YOUR OBJECTIVE
Working from the records below, repeat exactly the lines starting at the line that contains "by apply pair_index_lt." and ending at the line that contains "apply (pair_in_Results _", inclusive.
---------- EXCERPTED RECORDS
Lemma find_first {A} (p : A -> bool) l k d :
  k < length l -> p (nth k l d) = true ->
  (forall k', k' < k -> p (nth k' l d) = false) ->
  find p l = Some (nth k l d).
Proof.
  revert k. induction l as [|a l IH]; intros k Hk Hp Hfirst; [simpl in Hk; lia|].
  simpl. destruct k as [|k].
  - simpl in Hp. by rewrite Hp.
  - pose proof (Hfirst 0 ltac:(lia)) as H0. simpl in H0. rewrite H0.
    apply IH; [simpl in Hk; lia|done|].
    intros k' Hk'. apply (Hfirst (S k')). lia.
Qed.

Lemma find_all_false {A} (p : A -> bool) l :
  (forall a, a ∈ l -> p a = false) -> find p l = None.
Proof.
  induction l as [|a l IH]; intros H; [done|]. simpl.
  rewrite H by left. apply IH. intros b Hb. apply H. by right.
Qed.

Lemma names_match_at g rs i j k :
  NoDup (Nodes g) ->
  length rs = NumNodes g * NumNodes g ->
  (forall a b, a < NumNodes g -> b < NumNodes g ->
     From (pair_at rs (NumNodes g) a b) = Name g a /\
     To (pair_at rs (NumNodes g) a b) = Name g b) ->
  i < NumNodes g -> j < NumNodes g -> k < i * NumNodes g + j ->
  names_match (Name g i) (Name g j) (nth k rs dflt_pr) = false.
Proof.
  intros Hnd Hlen Hnames Hi Hj Hk. set (N := NumNodes g) in *.
  assert (0 < N) as HN by lia.
  assert (k = (k / N) * N + k mod N) as Hdm.
  { pose proof (Nat.div_mod_eq k N). lia. }
  assert (k mod N < N) as Hmod by (apply Nat.mod_upper_bound; lia).
  assert (k / N < N) as Hdiv.
  { apply Nat.Div0.div_lt_upper_bound. pose proof (pair_index_lt N i j Hi Hj). lia. }
  destruct (Hnames (k / N) (k mod N) Hdiv Hmod) as [HF HT].
  unfold pair_at in HF, HT. rewrite <- Hdm in HF, HT.
  unfold names_match. rewrite HF, HT.
  destruct (String.eqb_spec (Name g (k / N)) (Name g i)) as [E1|E1]; [|done].
  destruct (String.eqb_spec (Name g (k mod N)) (Name g j)) as [E2|E2]; [|done].
  apply Name_inj in E1; [|done..]. apply Name_inj in E2; [|done..].
  exfalso. rewrite E1, E2 in Hdm. lia.
Qed.

(** X6. The results hold one entry per ordered pair of nodes, and looking
    one up by names, as the tests' [findResult] does, returns the entry of
    that pair; names that are not both nodes find nothing. *)
Theorem findResult_by_names gj g :
  NewFromStruct gj = (Some g, None) ->
  let rs := Results (FillViaNeighborPaths (RunFloyd g)) in
  length rs = NumNodes g * NumNodes g /\
  (forall i j, i < NumNodes g -> j < NumNodes g ->
     findResult rs (Name g i) (Name g j) = Some (pair_at rs (NumNodes g) i j) /\
     From (pair_at rs (NumNodes g) i j) = Name g i /\
     To (pair_at rs (NumNodes g) i j) = Name g j) /\
  (forall a b, a ∉ Nodes g \/ b ∉ Nodes g -> findResult rs a b = None).
Proof.
  intros Hnew rs. destruct (NewFromStruct_wf gj g Hnew) as (Hwf & _ & _).
  pose proof Hwf as (Hnd & _).
  pose proof (length_Results_Fill g) as Hlen. fold rs in Hlen.
  assert (forall a b, a < NumNodes g -> b < NumNodes g ->
            From (pair_at rs (NumNodes g) a b) = Name g a /\
            To (pair_at rs (NumNodes g) a b) = Name g b) as Hnames.
  { intros a b Ha Hb. subst rs.
    rewrite FillViaNeighborPaths_pair_at, pair_at_RunFloyd by done.
    apply pair_result_names. }
  split_and!; [done| |].
  - intros i j Hi Hj. split; [|by apply Hnames].
    unfold findResult, pair_at. apply find_first.
    + rewrite Hlen. by apply pair_index_lt.
    + destruct (Hnames i j Hi Hj) as [HF HT]. unfold pair_at in HF, HT.
      unfold names_match. rewrite HF, HT. by rewrite !String.eqb_refl.
    + intros k Hk. by apply (names_match_at g).
  - intros a b Hab. apply find_all_false. intros pr Hpr.
    apply (pair_in_Results _ (NumNodes g)) in Hpr as (i & j & Hi & Hj & ->); [|done].
    destruct (Hnames i j Hi Hj) as [HF HT]. unfold names_match. rewrite HF, HT.
    destruct (String.eqb_spec (Name g i) a) as [E1|E1]; [|done].
    destruct (String.eqb_spec (Name g j) b) as [E2|E2]; [|done]. exfalso.
    subst. destruct Hab as [H|H]; apply H; by apply Name_in_Nodes.
Qed.

(** ** Distances *)

(** X7. Reported distances obey the triangle inequality: when [j] can be
    reached from [i] and [k] from [j], then [k] can be reached from [i], at a
    distance no more than the sum. *)
Theorem Distance_triangle gj g i j k :
  NewFromStruct gj = (Some g, None) -> fits (NumNodes g) ->
  i < NumNodes g -> j < NumNodes g -> k < NumNodes g ->
  let d a b := Distance (pair_at (Results (RunFloyd g)) (NumNodes g) a b) in
  d i j <> (-1)%Z -> d j k <> (-1)%Z ->
  d i k <> (-1)%Z /\ (d i k <= d i j + d j k)%Z.
Proof.
  intros Hnew Hfits Hi Hj Hk d Hij Hjk. subst d. cbv beta in *.
  destruct (NewFromStruct_wf gj g Hnew) as (Hwf & _ & _).
  destruct (RunFloyd_pair g i j Hwf Hfits Hi Hj) as (_ & _ & _ & Hex1 & _).
  destruct (RunFloyd_pair g j k Hwf Hfits Hj Hk) as (_ & _ & _ & Hex2 & _).
  destruct (RunFloyd_pair g i k Hwf Hfits Hi Hk) as (_ & _ & Hmin & _).
  destruct (Hex1 Hij) as (p & Hp & Hwp). destruct (Hex2 Hjk) as (q & Hq & Hwq).
  destruct (Hmin (p ++ q)) as [Hne Hle]; [by eapply walk_app|].
  rewrite (walk_weight_app _ i p j q Hp) in Hle. split; [done|lia].
Qed.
--------------------
SOLUTION FOR THIS PROBLEM
    + rewrite Hlen. by apply pair_index_lt.
    + destruct (Hnames i j Hi Hj) as [HF HT]. unfold pair_at in HF, HT.
      unfold names_match. rewrite HF, HT. by rewrite !String.eqb_refl.
    + intros k Hk. by apply (names_match_at g).
  - intros a b Hab. apply find_all_false. intros pr Hpr.
    apply (pair_in_Results _ (NumNodes g)) in Hpr as (i & j & Hi & Hj & ->); [|done].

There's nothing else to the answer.